(Stored data)
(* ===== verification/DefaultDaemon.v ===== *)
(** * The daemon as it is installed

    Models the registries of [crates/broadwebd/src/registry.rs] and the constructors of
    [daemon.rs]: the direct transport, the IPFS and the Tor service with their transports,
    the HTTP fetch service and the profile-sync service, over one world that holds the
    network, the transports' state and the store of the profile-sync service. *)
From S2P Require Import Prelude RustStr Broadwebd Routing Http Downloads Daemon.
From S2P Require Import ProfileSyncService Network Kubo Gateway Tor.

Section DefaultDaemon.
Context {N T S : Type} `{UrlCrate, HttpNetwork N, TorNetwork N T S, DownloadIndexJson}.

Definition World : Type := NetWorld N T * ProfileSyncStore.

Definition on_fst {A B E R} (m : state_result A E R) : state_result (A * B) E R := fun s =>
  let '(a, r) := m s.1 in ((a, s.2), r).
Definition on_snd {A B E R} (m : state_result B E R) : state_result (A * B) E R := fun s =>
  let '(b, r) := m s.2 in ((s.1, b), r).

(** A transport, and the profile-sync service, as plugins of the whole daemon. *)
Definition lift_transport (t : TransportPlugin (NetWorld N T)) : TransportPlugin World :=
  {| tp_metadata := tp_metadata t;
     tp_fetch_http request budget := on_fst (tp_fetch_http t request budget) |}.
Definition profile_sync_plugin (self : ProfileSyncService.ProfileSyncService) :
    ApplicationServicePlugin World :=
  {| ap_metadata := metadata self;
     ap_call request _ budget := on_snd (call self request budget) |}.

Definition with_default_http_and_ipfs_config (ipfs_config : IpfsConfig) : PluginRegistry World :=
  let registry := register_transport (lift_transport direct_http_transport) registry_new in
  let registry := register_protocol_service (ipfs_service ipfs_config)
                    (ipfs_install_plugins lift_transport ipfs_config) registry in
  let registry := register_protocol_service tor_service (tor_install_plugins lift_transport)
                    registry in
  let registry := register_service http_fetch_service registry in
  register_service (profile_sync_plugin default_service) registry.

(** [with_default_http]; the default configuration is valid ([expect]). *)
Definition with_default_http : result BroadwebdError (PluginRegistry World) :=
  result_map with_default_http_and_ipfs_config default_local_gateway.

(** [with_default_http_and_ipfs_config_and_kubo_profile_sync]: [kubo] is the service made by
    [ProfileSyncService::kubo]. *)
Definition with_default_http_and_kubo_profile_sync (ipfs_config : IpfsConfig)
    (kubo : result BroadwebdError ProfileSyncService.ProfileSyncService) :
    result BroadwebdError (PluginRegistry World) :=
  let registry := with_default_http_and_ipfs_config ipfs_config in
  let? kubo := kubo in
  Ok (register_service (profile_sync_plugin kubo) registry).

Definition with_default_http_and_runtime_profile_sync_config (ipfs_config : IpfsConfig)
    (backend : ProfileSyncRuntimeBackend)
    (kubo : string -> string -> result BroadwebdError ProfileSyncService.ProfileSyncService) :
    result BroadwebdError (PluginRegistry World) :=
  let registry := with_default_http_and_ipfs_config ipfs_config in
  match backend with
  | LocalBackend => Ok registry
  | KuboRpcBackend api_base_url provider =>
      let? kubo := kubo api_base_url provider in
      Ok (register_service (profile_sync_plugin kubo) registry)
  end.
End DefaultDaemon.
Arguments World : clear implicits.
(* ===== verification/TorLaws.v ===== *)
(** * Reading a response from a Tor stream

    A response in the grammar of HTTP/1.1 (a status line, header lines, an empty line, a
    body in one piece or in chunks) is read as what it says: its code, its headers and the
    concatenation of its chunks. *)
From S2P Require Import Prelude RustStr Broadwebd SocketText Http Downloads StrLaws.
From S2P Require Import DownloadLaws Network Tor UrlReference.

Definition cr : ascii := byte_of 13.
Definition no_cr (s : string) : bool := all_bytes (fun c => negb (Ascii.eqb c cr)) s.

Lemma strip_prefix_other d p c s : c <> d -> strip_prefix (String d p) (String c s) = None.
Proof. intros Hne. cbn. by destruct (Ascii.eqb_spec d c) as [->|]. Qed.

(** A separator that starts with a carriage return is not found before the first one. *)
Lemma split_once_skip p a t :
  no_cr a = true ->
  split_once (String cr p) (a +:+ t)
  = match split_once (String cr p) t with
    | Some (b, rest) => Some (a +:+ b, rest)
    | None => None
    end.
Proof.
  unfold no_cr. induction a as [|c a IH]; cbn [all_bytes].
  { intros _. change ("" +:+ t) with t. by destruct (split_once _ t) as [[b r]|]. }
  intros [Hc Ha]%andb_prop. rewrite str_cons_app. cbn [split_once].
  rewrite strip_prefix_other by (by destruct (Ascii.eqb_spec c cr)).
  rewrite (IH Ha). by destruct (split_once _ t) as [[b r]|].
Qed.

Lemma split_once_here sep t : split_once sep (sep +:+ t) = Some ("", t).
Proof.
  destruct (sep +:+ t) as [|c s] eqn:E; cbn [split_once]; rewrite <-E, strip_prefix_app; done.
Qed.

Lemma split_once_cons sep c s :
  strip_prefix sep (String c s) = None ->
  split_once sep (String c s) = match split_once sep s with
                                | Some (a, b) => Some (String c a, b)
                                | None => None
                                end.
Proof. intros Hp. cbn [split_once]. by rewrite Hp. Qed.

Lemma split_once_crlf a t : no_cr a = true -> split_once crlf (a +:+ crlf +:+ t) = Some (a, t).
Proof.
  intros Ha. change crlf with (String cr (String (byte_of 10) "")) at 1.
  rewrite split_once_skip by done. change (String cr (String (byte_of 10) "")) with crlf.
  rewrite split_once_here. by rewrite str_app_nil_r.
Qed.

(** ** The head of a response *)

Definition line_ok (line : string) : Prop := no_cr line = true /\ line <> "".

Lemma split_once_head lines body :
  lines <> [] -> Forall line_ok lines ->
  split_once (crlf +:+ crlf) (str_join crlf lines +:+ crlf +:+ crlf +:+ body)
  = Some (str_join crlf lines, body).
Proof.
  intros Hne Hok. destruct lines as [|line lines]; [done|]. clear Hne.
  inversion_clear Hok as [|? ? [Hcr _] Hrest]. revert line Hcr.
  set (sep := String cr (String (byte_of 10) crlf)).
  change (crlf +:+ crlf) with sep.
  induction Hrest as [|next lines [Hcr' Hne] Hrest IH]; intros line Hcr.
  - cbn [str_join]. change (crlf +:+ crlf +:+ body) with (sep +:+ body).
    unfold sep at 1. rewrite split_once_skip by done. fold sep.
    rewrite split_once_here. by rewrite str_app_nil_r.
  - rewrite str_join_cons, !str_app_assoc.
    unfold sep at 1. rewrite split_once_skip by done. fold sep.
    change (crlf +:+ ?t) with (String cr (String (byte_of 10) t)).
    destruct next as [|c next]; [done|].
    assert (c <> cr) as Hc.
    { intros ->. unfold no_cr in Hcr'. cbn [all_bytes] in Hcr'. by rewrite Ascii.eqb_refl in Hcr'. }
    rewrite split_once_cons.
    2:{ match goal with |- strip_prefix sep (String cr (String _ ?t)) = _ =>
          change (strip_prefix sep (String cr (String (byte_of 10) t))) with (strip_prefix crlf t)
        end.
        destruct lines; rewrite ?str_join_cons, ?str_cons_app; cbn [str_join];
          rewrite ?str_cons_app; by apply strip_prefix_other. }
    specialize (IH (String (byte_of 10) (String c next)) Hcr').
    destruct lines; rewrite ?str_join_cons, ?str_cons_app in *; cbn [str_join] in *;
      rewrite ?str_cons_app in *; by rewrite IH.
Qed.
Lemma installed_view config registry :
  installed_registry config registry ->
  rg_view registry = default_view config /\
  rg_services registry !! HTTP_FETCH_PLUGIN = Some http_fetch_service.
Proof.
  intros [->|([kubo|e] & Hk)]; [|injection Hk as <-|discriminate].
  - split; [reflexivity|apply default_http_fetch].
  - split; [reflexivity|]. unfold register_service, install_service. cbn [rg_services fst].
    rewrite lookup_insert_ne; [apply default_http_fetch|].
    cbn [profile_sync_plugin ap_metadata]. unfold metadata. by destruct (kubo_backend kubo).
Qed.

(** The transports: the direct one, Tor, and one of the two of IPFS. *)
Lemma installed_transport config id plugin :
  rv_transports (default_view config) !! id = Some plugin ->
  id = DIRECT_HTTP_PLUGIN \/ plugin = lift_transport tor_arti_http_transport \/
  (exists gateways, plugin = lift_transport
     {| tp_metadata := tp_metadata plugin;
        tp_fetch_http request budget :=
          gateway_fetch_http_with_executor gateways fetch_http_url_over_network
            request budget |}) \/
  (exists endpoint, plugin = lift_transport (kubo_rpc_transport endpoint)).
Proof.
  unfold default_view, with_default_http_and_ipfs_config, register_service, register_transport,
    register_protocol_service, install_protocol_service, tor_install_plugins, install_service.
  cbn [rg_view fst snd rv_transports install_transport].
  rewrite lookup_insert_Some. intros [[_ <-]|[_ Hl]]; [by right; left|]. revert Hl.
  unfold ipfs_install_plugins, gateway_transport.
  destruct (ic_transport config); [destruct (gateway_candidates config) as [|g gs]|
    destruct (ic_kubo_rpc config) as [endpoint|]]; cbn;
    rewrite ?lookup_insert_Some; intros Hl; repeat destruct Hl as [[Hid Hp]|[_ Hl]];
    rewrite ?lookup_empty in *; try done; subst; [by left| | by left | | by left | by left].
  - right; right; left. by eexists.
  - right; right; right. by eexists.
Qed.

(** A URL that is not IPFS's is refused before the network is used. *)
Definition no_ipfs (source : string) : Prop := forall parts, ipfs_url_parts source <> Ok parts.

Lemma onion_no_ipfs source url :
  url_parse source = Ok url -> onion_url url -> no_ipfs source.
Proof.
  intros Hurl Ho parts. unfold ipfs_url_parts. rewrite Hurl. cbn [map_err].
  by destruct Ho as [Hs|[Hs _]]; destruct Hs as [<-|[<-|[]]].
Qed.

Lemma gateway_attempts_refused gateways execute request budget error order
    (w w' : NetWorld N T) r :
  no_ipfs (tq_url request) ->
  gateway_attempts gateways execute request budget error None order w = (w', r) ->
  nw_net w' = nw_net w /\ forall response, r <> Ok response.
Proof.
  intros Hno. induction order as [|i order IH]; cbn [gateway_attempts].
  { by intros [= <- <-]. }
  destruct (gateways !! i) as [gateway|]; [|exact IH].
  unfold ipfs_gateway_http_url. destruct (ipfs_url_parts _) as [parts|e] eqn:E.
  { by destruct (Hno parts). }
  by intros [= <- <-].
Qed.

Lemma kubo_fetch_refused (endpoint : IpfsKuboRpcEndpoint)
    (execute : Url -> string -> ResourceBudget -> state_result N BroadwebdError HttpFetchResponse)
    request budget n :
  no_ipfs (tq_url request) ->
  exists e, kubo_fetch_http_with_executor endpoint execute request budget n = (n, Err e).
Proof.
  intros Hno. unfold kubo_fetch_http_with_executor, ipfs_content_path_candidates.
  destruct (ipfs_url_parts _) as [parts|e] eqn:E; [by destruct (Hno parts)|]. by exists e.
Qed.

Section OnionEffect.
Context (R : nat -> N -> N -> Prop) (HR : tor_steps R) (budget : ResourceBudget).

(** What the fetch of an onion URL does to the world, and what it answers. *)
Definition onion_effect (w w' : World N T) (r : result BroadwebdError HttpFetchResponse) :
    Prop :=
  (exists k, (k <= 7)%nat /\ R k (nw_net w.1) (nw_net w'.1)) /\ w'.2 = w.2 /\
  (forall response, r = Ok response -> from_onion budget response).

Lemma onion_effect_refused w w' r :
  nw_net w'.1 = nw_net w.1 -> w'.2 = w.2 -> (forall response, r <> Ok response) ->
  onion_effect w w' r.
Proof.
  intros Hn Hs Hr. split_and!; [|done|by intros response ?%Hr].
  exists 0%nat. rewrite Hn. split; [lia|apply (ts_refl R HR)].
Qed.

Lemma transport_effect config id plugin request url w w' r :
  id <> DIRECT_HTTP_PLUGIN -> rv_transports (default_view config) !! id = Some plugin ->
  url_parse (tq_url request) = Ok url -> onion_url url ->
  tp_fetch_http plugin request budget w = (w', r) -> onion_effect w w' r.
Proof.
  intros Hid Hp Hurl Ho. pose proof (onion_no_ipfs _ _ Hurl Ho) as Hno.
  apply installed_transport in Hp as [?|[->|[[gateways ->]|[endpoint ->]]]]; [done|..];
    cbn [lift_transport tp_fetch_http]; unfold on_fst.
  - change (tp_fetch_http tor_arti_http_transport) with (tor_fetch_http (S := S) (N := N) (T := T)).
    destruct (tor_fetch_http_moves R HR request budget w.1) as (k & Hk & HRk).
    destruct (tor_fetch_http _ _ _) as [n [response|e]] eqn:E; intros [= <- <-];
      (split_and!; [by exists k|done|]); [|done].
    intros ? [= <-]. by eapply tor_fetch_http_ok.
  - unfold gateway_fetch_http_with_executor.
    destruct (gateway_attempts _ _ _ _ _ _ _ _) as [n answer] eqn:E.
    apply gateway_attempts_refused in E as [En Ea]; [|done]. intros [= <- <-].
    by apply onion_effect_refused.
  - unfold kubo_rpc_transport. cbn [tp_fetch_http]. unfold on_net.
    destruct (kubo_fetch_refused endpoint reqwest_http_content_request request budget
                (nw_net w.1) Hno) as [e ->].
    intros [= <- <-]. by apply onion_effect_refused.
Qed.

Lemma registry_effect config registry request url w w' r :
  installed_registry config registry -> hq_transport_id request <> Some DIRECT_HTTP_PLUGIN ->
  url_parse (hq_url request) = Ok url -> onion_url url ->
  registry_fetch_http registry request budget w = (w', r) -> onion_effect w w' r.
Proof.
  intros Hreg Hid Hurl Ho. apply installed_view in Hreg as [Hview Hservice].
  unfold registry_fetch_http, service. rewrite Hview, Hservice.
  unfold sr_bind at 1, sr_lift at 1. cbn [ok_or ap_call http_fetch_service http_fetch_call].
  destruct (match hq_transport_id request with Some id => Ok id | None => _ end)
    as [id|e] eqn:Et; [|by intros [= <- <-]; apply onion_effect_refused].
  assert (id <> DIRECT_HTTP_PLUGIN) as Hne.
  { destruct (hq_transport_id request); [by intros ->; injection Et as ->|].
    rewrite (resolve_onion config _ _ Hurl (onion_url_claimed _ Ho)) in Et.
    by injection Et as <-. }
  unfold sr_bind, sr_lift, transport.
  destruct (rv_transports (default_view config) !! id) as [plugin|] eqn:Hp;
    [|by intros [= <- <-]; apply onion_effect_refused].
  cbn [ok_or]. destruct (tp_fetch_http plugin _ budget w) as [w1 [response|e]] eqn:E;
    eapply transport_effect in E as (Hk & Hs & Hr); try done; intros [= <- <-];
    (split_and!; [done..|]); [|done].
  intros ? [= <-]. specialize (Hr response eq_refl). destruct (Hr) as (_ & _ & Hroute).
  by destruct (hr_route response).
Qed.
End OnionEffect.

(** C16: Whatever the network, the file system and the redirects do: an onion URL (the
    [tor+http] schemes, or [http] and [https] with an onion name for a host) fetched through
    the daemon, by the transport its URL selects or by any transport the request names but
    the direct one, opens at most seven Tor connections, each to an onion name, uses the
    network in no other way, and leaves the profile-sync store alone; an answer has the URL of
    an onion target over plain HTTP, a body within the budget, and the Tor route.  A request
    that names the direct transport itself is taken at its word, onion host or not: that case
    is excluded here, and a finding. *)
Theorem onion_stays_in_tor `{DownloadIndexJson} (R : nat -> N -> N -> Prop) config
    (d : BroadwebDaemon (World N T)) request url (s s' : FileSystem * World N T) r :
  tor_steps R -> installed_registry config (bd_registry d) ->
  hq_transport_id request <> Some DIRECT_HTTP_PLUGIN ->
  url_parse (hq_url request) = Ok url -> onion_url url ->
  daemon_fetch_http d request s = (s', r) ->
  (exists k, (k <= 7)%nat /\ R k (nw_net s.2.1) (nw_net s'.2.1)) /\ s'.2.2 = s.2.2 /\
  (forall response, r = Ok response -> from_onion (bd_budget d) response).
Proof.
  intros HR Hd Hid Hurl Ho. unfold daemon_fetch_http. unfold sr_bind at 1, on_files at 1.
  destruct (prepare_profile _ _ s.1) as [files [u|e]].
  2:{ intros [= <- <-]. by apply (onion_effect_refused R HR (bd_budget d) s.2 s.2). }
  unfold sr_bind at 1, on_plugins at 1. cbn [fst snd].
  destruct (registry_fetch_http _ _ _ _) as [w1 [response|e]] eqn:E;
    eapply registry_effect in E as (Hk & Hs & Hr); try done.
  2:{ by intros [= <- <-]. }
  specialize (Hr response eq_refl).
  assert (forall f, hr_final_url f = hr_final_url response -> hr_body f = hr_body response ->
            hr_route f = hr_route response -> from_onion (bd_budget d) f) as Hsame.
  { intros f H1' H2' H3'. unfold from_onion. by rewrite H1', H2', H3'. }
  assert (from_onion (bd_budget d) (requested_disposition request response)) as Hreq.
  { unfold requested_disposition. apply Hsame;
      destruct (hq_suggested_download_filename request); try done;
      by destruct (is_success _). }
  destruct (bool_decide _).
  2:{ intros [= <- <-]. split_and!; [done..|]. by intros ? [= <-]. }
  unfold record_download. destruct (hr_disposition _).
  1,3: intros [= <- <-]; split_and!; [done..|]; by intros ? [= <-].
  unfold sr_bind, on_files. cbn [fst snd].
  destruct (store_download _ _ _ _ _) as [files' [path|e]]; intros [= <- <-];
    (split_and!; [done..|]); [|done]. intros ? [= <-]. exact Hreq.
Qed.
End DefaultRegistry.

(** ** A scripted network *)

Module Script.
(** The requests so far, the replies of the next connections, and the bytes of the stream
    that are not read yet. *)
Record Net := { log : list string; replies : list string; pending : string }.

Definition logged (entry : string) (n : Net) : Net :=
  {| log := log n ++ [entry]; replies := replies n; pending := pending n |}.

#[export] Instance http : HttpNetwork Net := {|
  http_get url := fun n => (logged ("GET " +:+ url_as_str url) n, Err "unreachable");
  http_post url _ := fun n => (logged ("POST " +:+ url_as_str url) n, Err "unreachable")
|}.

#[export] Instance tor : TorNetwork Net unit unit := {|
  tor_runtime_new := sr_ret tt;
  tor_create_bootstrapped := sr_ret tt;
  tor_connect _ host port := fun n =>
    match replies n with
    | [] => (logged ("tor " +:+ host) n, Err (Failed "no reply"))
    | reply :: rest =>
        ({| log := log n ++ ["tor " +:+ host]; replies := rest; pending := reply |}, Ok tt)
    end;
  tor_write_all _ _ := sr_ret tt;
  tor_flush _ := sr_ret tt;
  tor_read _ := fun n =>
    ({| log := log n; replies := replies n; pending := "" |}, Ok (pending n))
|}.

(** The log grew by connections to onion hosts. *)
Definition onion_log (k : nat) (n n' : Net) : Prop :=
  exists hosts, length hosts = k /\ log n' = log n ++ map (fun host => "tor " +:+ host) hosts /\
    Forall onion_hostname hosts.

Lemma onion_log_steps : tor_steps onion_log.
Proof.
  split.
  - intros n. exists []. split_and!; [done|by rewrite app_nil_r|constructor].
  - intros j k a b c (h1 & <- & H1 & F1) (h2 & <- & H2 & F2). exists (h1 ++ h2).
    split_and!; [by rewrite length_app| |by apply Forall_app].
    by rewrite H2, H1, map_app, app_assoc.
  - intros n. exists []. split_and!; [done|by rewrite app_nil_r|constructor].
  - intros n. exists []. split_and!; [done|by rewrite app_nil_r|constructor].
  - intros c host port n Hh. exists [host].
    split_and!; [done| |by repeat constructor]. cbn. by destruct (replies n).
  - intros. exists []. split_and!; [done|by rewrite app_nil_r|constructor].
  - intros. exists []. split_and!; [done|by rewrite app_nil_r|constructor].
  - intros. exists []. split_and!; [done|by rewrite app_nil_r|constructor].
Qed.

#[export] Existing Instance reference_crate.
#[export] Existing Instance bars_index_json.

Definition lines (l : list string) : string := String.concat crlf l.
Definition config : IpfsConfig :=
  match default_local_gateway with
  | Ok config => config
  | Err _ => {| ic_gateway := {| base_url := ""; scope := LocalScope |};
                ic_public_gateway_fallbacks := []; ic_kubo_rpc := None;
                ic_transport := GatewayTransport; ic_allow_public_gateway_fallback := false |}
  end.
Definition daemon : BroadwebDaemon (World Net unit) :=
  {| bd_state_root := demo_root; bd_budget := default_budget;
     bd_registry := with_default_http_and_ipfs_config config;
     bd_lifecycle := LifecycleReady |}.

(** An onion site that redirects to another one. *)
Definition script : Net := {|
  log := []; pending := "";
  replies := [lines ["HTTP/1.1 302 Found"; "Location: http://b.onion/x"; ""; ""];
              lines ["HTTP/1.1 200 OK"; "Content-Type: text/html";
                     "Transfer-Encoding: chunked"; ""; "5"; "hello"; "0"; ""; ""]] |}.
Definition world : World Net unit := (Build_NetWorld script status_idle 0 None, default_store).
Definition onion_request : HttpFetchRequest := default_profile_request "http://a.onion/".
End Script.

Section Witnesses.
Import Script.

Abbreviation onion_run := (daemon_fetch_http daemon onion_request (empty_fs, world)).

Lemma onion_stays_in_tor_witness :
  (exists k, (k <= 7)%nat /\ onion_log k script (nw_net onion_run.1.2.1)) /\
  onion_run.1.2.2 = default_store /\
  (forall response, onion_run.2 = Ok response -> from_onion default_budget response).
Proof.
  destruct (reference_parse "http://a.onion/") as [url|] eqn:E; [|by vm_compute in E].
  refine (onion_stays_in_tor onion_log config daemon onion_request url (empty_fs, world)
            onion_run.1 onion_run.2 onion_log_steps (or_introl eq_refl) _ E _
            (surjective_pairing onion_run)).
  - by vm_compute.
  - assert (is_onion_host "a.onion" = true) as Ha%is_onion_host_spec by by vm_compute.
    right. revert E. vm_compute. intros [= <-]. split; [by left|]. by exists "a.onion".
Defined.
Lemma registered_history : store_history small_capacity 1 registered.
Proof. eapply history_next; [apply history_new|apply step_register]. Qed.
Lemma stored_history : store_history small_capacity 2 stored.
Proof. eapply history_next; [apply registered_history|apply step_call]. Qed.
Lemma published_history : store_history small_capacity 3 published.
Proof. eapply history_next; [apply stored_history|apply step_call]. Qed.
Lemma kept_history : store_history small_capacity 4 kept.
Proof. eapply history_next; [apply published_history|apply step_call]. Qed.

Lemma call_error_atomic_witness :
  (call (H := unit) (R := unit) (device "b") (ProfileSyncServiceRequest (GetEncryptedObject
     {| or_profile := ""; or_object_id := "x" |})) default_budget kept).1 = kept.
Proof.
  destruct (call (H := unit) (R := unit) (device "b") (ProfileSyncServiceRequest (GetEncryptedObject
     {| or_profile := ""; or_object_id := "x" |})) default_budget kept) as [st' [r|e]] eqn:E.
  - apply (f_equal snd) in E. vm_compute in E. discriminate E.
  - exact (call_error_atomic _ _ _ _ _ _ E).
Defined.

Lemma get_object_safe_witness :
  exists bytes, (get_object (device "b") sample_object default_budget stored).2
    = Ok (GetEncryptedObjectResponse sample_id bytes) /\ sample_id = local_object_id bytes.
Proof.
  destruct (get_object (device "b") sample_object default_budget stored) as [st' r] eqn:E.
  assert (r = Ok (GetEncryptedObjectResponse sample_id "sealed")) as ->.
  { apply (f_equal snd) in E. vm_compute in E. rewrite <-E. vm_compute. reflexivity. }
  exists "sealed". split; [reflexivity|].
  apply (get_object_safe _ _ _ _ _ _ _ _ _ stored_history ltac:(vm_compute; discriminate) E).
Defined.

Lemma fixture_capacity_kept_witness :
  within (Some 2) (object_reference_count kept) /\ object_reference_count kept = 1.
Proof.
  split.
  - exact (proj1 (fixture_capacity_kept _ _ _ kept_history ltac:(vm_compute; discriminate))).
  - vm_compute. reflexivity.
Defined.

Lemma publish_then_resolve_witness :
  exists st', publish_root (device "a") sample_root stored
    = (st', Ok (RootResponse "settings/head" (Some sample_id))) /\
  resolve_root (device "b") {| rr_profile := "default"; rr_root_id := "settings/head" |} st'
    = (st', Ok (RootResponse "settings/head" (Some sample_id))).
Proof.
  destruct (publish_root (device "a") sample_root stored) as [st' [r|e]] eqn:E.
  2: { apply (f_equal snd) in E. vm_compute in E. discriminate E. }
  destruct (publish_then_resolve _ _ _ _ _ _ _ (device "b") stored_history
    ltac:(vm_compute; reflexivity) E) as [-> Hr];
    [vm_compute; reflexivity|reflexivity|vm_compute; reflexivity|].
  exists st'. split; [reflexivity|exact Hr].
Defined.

(What you are asked to do) Where does the word "Import" occur in the records? Return every line that holds it.

(Exercise solution)
From S2P Require Import Prelude RustStr Broadwebd Routing Http Downloads Daemon.
From S2P Require Import ProfileSyncService Network Kubo Gateway Tor.
From S2P Require Import Prelude RustStr Broadwebd SocketText Http Downloads StrLaws.
From S2P Require Import DownloadLaws Network Tor UrlReference.
Import Script.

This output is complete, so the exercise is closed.